- **Records excerpted from a collection**:
*** Begin section ***

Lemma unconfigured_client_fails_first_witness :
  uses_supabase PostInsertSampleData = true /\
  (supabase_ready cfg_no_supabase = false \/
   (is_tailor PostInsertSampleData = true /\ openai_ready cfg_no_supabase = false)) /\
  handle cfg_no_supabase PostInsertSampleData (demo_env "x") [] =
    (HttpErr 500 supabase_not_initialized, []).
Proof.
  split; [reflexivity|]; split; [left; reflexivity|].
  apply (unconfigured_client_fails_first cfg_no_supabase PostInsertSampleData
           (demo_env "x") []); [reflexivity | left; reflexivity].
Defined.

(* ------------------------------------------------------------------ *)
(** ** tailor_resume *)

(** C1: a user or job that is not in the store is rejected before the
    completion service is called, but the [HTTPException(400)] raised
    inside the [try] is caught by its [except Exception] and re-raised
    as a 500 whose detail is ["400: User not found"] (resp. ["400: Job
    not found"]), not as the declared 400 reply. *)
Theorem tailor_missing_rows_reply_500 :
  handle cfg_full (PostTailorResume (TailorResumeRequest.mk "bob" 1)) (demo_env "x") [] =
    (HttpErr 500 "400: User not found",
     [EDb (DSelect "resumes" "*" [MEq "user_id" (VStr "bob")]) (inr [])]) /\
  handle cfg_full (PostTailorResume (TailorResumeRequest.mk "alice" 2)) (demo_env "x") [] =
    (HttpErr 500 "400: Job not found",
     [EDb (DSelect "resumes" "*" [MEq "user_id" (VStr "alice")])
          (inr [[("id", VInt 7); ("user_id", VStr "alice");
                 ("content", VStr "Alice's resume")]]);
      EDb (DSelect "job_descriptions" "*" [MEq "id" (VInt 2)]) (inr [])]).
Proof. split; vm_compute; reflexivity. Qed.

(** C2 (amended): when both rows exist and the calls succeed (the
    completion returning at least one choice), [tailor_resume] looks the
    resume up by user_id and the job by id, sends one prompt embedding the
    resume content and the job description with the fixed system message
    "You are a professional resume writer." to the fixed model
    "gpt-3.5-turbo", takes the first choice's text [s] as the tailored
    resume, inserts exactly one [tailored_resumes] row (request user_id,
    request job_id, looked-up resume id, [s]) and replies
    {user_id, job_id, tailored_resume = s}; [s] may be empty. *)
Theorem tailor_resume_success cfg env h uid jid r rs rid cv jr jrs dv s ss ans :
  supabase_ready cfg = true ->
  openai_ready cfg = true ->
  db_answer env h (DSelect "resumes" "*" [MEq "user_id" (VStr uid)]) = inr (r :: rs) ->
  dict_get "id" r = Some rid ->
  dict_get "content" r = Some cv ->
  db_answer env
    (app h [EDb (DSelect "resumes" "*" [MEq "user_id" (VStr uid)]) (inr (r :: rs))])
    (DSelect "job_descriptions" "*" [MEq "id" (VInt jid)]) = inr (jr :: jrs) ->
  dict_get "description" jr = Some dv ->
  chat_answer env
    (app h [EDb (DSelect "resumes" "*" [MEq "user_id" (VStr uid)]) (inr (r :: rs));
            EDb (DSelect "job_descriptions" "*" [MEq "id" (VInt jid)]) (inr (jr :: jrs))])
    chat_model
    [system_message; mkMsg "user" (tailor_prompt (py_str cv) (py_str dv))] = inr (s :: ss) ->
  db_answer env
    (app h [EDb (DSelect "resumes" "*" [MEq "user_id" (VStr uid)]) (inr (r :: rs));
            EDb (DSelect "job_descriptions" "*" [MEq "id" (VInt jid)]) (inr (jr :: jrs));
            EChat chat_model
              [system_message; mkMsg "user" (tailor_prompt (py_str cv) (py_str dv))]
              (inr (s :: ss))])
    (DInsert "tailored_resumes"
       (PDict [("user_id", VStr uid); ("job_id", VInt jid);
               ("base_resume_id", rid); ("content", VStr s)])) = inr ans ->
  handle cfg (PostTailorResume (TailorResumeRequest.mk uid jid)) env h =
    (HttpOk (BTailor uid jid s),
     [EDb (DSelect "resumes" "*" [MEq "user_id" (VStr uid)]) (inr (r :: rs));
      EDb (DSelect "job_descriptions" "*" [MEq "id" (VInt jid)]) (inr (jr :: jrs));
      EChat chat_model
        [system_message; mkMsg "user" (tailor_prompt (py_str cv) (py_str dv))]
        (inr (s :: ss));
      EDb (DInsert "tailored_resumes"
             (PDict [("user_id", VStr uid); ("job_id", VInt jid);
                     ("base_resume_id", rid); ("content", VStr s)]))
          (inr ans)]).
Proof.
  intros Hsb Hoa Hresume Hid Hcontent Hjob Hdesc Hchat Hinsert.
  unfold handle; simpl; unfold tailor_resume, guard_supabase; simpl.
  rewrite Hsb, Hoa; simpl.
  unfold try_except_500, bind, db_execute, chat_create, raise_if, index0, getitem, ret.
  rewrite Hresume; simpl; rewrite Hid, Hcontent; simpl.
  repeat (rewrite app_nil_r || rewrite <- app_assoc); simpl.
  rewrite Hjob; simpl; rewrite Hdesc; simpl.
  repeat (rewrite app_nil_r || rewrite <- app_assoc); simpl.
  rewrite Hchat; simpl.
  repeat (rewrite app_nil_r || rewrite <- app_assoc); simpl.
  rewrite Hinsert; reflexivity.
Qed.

*** End section ***
*** Begin section ***

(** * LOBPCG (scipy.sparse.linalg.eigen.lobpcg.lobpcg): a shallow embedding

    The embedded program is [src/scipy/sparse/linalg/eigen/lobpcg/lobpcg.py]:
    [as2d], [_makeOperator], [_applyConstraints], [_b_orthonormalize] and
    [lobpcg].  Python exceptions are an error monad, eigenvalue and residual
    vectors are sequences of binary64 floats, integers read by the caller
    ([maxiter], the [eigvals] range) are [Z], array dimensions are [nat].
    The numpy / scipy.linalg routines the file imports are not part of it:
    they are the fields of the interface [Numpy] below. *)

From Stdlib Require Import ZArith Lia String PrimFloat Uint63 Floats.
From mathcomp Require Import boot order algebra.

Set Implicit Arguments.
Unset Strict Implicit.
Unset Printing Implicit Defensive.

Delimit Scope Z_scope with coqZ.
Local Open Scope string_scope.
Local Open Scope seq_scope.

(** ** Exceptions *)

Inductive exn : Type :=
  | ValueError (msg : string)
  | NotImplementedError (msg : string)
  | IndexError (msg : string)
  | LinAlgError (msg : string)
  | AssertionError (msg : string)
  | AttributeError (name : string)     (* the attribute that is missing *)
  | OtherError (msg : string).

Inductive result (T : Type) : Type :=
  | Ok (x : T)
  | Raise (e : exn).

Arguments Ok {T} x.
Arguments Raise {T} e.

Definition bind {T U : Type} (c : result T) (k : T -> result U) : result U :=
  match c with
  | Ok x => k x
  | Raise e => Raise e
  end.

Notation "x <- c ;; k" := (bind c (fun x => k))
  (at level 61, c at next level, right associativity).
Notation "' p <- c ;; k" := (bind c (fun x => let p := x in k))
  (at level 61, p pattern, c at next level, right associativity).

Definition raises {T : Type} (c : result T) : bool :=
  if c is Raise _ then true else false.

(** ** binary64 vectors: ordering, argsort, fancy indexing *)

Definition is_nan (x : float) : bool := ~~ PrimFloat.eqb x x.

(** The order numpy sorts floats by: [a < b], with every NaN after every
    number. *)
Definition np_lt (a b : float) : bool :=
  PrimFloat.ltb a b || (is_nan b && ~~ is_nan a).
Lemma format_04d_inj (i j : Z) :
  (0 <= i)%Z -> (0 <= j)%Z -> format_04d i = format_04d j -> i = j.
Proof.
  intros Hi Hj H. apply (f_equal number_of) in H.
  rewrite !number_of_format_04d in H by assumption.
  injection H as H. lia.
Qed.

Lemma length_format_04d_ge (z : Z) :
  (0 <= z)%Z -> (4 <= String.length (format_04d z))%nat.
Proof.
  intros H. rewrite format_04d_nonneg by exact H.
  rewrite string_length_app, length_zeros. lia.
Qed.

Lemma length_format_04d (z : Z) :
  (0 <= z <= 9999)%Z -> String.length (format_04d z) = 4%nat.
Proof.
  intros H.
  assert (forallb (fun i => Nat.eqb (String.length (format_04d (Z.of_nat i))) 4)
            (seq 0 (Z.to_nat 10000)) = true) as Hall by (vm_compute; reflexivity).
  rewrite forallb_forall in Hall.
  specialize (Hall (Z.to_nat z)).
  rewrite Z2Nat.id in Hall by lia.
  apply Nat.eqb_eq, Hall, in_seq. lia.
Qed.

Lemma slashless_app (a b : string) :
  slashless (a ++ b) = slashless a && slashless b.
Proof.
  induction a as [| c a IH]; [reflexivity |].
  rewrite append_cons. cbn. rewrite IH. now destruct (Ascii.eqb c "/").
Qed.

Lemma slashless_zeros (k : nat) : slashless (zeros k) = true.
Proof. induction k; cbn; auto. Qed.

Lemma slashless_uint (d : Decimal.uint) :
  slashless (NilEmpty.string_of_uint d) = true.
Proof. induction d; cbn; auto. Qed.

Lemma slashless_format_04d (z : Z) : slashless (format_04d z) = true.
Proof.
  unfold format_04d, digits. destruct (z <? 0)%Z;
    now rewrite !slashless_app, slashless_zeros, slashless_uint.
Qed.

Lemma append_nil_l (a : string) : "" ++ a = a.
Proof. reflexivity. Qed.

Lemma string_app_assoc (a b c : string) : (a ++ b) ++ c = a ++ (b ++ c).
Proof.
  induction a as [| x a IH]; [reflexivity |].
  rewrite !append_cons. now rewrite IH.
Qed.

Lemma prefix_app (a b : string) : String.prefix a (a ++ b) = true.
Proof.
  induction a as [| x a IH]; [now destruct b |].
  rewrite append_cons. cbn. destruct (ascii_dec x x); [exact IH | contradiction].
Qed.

*** End section ***
*** Begin section ***

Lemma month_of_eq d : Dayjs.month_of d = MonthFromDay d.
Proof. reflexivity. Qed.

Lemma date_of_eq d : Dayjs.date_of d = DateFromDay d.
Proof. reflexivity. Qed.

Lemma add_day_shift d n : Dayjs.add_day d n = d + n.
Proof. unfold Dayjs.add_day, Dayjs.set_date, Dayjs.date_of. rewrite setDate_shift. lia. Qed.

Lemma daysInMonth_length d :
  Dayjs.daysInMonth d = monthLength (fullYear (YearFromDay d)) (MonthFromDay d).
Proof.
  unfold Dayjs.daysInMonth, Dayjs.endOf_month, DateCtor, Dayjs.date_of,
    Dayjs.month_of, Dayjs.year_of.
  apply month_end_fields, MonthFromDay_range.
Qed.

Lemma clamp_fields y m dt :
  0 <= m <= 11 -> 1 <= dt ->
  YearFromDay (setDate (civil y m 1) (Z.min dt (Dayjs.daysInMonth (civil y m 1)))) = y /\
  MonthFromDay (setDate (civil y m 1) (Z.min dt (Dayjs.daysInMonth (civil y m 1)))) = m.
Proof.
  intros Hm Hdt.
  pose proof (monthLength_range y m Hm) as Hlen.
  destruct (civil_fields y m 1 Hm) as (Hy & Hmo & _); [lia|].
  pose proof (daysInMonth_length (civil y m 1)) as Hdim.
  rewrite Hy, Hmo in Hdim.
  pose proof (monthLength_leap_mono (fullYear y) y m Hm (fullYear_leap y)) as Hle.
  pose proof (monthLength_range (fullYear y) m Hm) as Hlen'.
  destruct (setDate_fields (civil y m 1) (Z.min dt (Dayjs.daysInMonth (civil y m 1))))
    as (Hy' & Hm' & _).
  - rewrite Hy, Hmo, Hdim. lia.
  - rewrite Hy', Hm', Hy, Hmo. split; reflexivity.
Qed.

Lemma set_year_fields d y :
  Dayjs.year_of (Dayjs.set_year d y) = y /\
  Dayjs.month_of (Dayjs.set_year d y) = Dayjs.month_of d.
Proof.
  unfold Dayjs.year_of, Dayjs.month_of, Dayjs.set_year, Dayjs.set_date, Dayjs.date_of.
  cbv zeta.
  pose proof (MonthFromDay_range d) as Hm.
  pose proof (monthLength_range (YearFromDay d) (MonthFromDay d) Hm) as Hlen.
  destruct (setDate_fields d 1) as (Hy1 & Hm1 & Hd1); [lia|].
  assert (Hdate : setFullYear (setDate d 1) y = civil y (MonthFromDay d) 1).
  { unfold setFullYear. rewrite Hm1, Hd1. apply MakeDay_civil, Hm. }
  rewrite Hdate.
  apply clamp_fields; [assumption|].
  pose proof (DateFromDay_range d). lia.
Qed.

*** End section ***

- **WHAT TO WORK ON**: State the number of lines in the records that include the string "Local", without any other words.

- **WRITTEN SOLUTION**: 2